Community center plan evolving
ROSEMOUNT — Curious residents engaged in discussion Monday about the potential new recreational facility.
Mark Wentzell, an architect with 292 Design Group, led the open house May 20 at the Rosemount Community Center. He offered a presentation and residents gathered at tables, listened and discussed the needs and wants.
Gauging the community's appetite for a new recreational facility began in January 2018, Mayor Bill Droste reminded the crowd. Committee members spoke to many groups, reviewed a market analysis and financial study and then decided to move forward.
Seated at circular tables Monday, citizens were posed questions:
- What's your biggest question?
- Does it excite you enough for us to keep going?
- Would or your family come here?
One resident spoke of interest in having a pool diving board for school competition. Another voiced the need to serve teens' recreational needs and suggested a climbing wall or other pool features.
Sandeep Singh of Rosemount asked about the potential operating costs; everyone learned there is no answer yet, but projected construction costs is $29 million plus another million to land.
Singh said he, his wife and 6-year-old son would use the new facility since now they travel to utilize the offerings at the Eagan YMCA. Singh said he came to Minnesota from Cleveland, where residents pay city taxes that Minnesota does not have. Singh said he would be OK with paying both a membership fee and an additional amount on his property taxes to support a new recreational facility.
The facility proposed would be approximately 80,000 square feet. This is not as big as the facility in Inver Grove Heights but larger than the center in Hastings.
"Every community has an appetite of what they think is appropriate for their community, so we try to take a sense of that and come up with a facility that is right size for your community so it provides you with activities but not build so much that you can't afford it and also regret that you did not build more, which is a difficult target to hit," Wentzell said.
These types of building rarely pay for themselves, he added.
There may be many income streams such as fees for swimming lessons. There is ongoing discussion with the YMCA. In some community partnerships have been formed with the county, school districts and even the National Guard sharing in the financial operations.
The presentation outlined a demographic analysis of service area.
"Your primary service area is large enough to support a facility — you are not a small town and Rosemount has a large participation rate for your community with recreation and so a recreation facility is very viable," Wentzell said.
"The market analysts we hired as a subcontractor and architect said that we are wealthier, we are younger and we have more kids than the national average, and he told us those things and he said you can likely support a facility," said Logan Martin, city administrator.
Rosemount reports a higher percentage of household incomes that earn more than $50,000 and this is higher than the national average.
"That is a baseline income that they use for people who can afford to pay for recreation," Wentzell said.
In Rosemount, 8% of the community earns less than $25,000 a year and that is quite a bit smaller percentage than the national average with that income level. The facility would allow for scholarships or subsidies.

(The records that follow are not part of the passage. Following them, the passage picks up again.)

Lemma sample_text : services_text {["ollama"%string := sample_entry]}.
Proof.
  intros k e [<- <-]%lookup_singleton_Some. split; [done|]. split; [done|]. unfold year_ok. vm_compute. split; intros [=].
Qed.
Lemma services_crash_safe_witness : exists d',
  save_run "services.json" (SaveServices (Some {["ollama"%string := sample_entry]})) [Mkdir true; Open true; Wrote 7] (Marshalled, empty_disk)
    = Some (Writing 0 (str_drop 7 (SaveServices (Some {["ollama"%string := sample_entry]}))), d')
  /\ LoadServices None (file_at d' "services.json") = (Some ∅, None).
Proof.
  eexists. split; [reflexivity|].
  pose proof (services_crash_safe "services.json" {["ollama"%string := sample_entry]} empty_disk [Mkdir true; Open true; Wrote 7]
    _ _ None sample_text empty_disk_ok eq_refl) as [H _].
  rewrite H. reflexivity.
Defined.

(** Two processes that save at once can destroy the file.  They share the name
    of the temporary file: when the second opens it between the write and the
    rename of the first, the first puts an empty file in place and reports success,
    and the file can no longer be read. *)
Theorem concurrent_saves_corrupt path m1 m2 d left : exists s2 d',
  pair_run path (SaveServices (Some m1)) (SaveServices (Some m2)) (overlap (SaveServices (Some m1))) d = Some (Returned true, s2, d')
  /\ LoadServices left (file_at d' path) = (left, Some (Errorf "parse services file")).
Proof.
  destruct (overlap_empties path (SaveServices (Some m1)) (SaveServices (Some m2)) d) as (s2 & d' & Hr & He).
  exists s2, d'. split; [done|]. unfold file_at. by rewrite He.
Qed.

(** A member of a mesh. *)
Definition joined_node : LocalNode :=
  {| ln_WGPubKey := "pub"; ln_WGPrivateKey := "priv"; ln_MeshIP := ""; ln_MeshIPv6 := ""; ln_RoutableNetworks := [];
     ln_Introducer := false; ln_NATType := ""; ln_Hostname := ""; wgEndpoint := "" |}.

(** A crash while the daemon writes its state file costs the node its identity.
    The file is truncated before it is written, unlike the service file; a daemon
    that starts after a crash at that moment cannot read it, and takes the new key
    pair and the address that belongs to it. *)
Theorem identity_lost_on_crash cfg path n d hostname priv pub : config_ok cfg -> exists fd d' n' saves,
  write_run path (saveLocalNode n) [Mkdir true; Open true] (Marshalled, d) = Some (Writing fd (saveLocalNode n), d')
  /\ initLocalNode cfg hostname (loadLocalNode (read_file d' path)) (Ok (priv, pub)) = Ok (n', saves)
  /\ ln_WGPubKey n' = pub /\ ln_WGPrivateKey n' = priv /\ derive_ip cfg pub = Ok (ln_MeshIP n').
Proof.
  intros Hc. destruct (write_truncates path (saveLocalNode n) d) as (fd & d' & Hr & He).
  destruct (derive_ip_in_subnet cfg pub Hc) as (ip & Hip & _). do 4 eexists. split; [exact Hr|]. rewrite He.
  change (loadLocalNode (Some EmptyString)) with (@None LocalNode). unfold initLocalNode, create_node. cbn [wrap rbind]. rewrite Hip.
  cbn [rbind]. split; [reflexivity|]. done.
Qed.

Lemma identity_lost_on_crash_witness : exists fd d' n' saves,
  write_run "/var/lib/wgmesh/wg0.json" (saveLocalNode joined_node) [Mkdir true; Open true] (Marshalled, empty_disk)
    = Some (Writing fd (saveLocalNode joined_node), d')
  /\ initLocalNode (get_config (H := flat_hkdf) "0123456789abcdef" "192.168.64.0/22") "host"
       (loadLocalNode (read_file d' "/var/lib/wgmesh/wg0.json")) (Ok ("priv2", "pub2")%string) = Ok (n', saves)
  /\ ln_WGPubKey n' <> ln_WGPubKey joined_node.
Proof.
  destruct (identity_lost_on_crash (get_config (H := flat_hkdf) "0123456789abcdef" "192.168.64.0/22") "/var/lib/wgmesh/wg0.json" joined_node
    empty_disk "host" "priv2" "pub2" (get_config_ok (H := flat_hkdf) "0123456789abcdef" "192.168.64.0/22" ltac:(vm_compute; reflexivity)))
    as (fd & d' & n' & saves & H1 & H2 & H3 & _).
  exists fd, d', n', saves. split; [exact H1|]. split; [exact H2|]. rewrite H3. discriminate.
Defined.

(** ** The account *)

(** The --account flag of join and install-service does not save a first
    account: without an account file the key is dropped, because the error that
    says so is not recognised any more.  The same flag of service add saves it. *)
Theorem account_flag_not_saved saved apiKey : apiKey <> ""%string -> ascii_str apiKey = true ->
  handleAccountFlag saved Missing apiKey = Missing
  /\ LoadAccount (resolveAccount true Missing apiKey).1 = ({| APIKey := apiKey; LighthouseURL := "" |}, None).
Proof.
  intros Hne Ha. apply String.eqb_neq in Hne as E. unfold handleAccountFlag, resolveAccount. rewrite E. split; [reflexivity|].
  cbn [negb fst saved_file LoadAccount ReadFile IsNotExist LighthouseURL no_account]. by apply account_reads.
Qed.

Lemma account_flag_not_saved_witness :
  handleAccountFlag true Missing "cr_0123" = Missing
  /\ LoadAccount (resolveAccount true Missing "cr_0123").1 = ({| APIKey := "cr_0123"; LighthouseURL := "" |}, None).
Proof. apply (account_flag_not_saved true "cr_0123"); [discriminate|reflexivity]. Defined.

(** ** Secrets *)

(** Not a URI without version segment but with a query. *)
Definition plain_form (input : string) : bool :=
  let t := trim_space input in
  let rest := str_drop (String.length URIPrefix) t in
  negb (has_prefix t URIPrefix && negb (contains_char "/" rest) && contains_char "?" rest).

Lemma cut_none_char c s : cut_char c s = None -> contains_char c s = false.
Proof.
  induction s as [|d s IH]; [done|]. cbn [cut_char contains_char]. destruct (Ascii.eqb d c); [done|].
  destruct (cut_char c s) as [[? ?]|]; [done|]. auto.
Qed.
Lemma no_query s : contains_char "?" s = false -> before_query s = s.
Proof. intros H. unfold before_query. by rewrite cut_char_none. Qed.

Lemma normalize_parse input : plain_form input = true -> normalizeSecret input = parseSecret input.
Proof.
  unfold plain_form, normalizeSecret, parseSecret. cbv zeta. generalize (trim_space input). intros t Hp.
  destruct (String.eqb_spec t "") as [->|Hne]; [done|]. destruct (has_prefix t URIPrefix); [|done]. cbn [negb] in *.
  set (rest := str_drop _ t) in *. destruct (cut_char "/" rest) as [[v s]|] eqn:Ec; [done|].
  apply cut_none_char in Ec. rewrite Ec in Hp. cbn [negb andb] in Hp. apply negb_true_iff in Hp. by apply no_query.
Qed.

(** The service commands and the daemon derive the same keys from a secret,
    however it is written: a raw secret, or a URI with a version segment, with or
    without a query. *)
Theorem service_keys_agree `{Hkdf} os opts cfg env :
  NewConfig os opts = Ok cfg -> plain_form (o_Secret opts) = true ->
  resolveSecret env (o_Secret opts) = Secret cfg /\ DeriveKeys (resolveSecret env (o_Secret opts)) = Ok (Keys cfg).
Proof.
  intros Hc Hp. destruct (NewConfig_ok os opts cfg Hc) as [_ Hs]. unfold NewConfig in Hc.
  apply rbind_ok in Hc as (keys & Hk%wrap_ok & Hc). apply rbind_ok in Hc as ([] & _ & Hc). apply rbind_ok in Hc as (sub & _ & Hc).
  apply rbind_ok in Hc as ([] & _ & Hc). injection Hc as <-. cbn [Keys Secret] in *.
  unfold resolveSecret. destruct (String.eqb_spec (o_Secret opts) "") as [E|Hne].
  - rewrite E in Hk. destruct (derive_keys_total "" : exists e, DeriveKeys "" = Err e) as [e He]. change (parseSecret "") with ""%string in Hk. congruence.
  - cbn [negb]. by rewrite normalize_parse.
Qed.

Lemma service_keys_agree_witness : exists cfg,
  NewConfig (H := flat_hkdf) Linux (sample_opts "wgmesh://v1/0123456789abcdef?relay=true" "") = Ok cfg
  /\ resolveSecret "" "wgmesh://v1/0123456789abcdef?relay=true" = Secret cfg.
Proof.
  destruct (NewConfig (H := flat_hkdf) Linux (sample_opts "wgmesh://v1/0123456789abcdef?relay=true" "")) as [cfg|e] eqn:E;
    [|exfalso; vm_compute in E; discriminate].
  exists cfg. split; [done|].
  exact (proj1 (service_keys_agree (H := flat_hkdf) Linux (sample_opts "wgmesh://v1/0123456789abcdef?relay=true" "") cfg "" E eq_refl)).
Defined.

(** A URI without version segment keeps its query in the daemon's secret. *)
Example query_without_version :
  normalizeSecret "wgmesh://0123456789abcdef?x=1" = "0123456789abcdef"%string
  /\ parseSecret "wgmesh://0123456789abcdef?x=1" = "0123456789abcdef?x=1"%string.
Proof. by split. Qed.

(** ** The registered address *)

Lemma saved_node_has_no_public_key n : json_ok (state_json n) = true -> node_public_key (Content (saveLocalNode n)) = ""%string.
Proof.
  intros Hok. unfold node_public_key, saveLocalNode. cbn [ReadFile]. rewrite parse_print_indent by done. cbn [mbind option_bind dec_public_key state_json].
  read_fields. reflexivity.
Qed.

(** The address that service add registers has nothing to do with the node.
    The command looks for the member public_key of the state file and the daemon
    writes wg_pubkey, so whatever node the daemon saved, the registered address is
    the one the mesh would give to a node whose key is the word unjoined: the same
    for every member. *)
Theorem service_address_ignores_node cfg n : json_ok (state_json n) = true ->
  deriveMeshIPForService (Content (saveLocalNode n)) (Keys cfg) (Secret cfg) (CustomSubnet cfg)
  = match derive_ip cfg "unjoined" with Ok ip => ip | Err _ => DeriveMeshIP (MeshSubnet (Keys cfg)) "unjoined" (Secret cfg) end.
Proof.
  intros Hok. unfold deriveMeshIPForService, derive_ip. rewrite saved_node_has_no_public_key by done. cbn [String.eqb].
  destruct (CustomSubnet cfg) as [net|]; [|done]. by destruct (DeriveMeshIPInSubnet net "unjoined" (Secret cfg)).
Qed.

City officials have met with stakeholder groups from District 196 Public School and District 196 Community Education, Hope Fieldhouse, Rosemount High School administration and coaches, Rosemount Area Athletic Association, Salvo Soccer Club, Rosemount Area Hockey Association and Blackline Aquatics Club.
Wentzell showed a PowerPoint presentation and broke down the numbers for projected costs to build the recreation facility. The construction comes in just under $29 million. This does not include land, extraordinary site and development costs that could run more than $1 million.
The breakdown is:
- $24,946,513 for construction, site development, parking lots, driveways and landscaping.
- $1,127,500 for furniture, fixtures and equipment, testing survey and sewer availability.
- $1,621,523 for design and engineering fees
- $1,247,326 for a contingency fund.
Martin said the study has by intention moved along more slowly and with more purpose so not to miss anyone with the goal of making it a more successful process.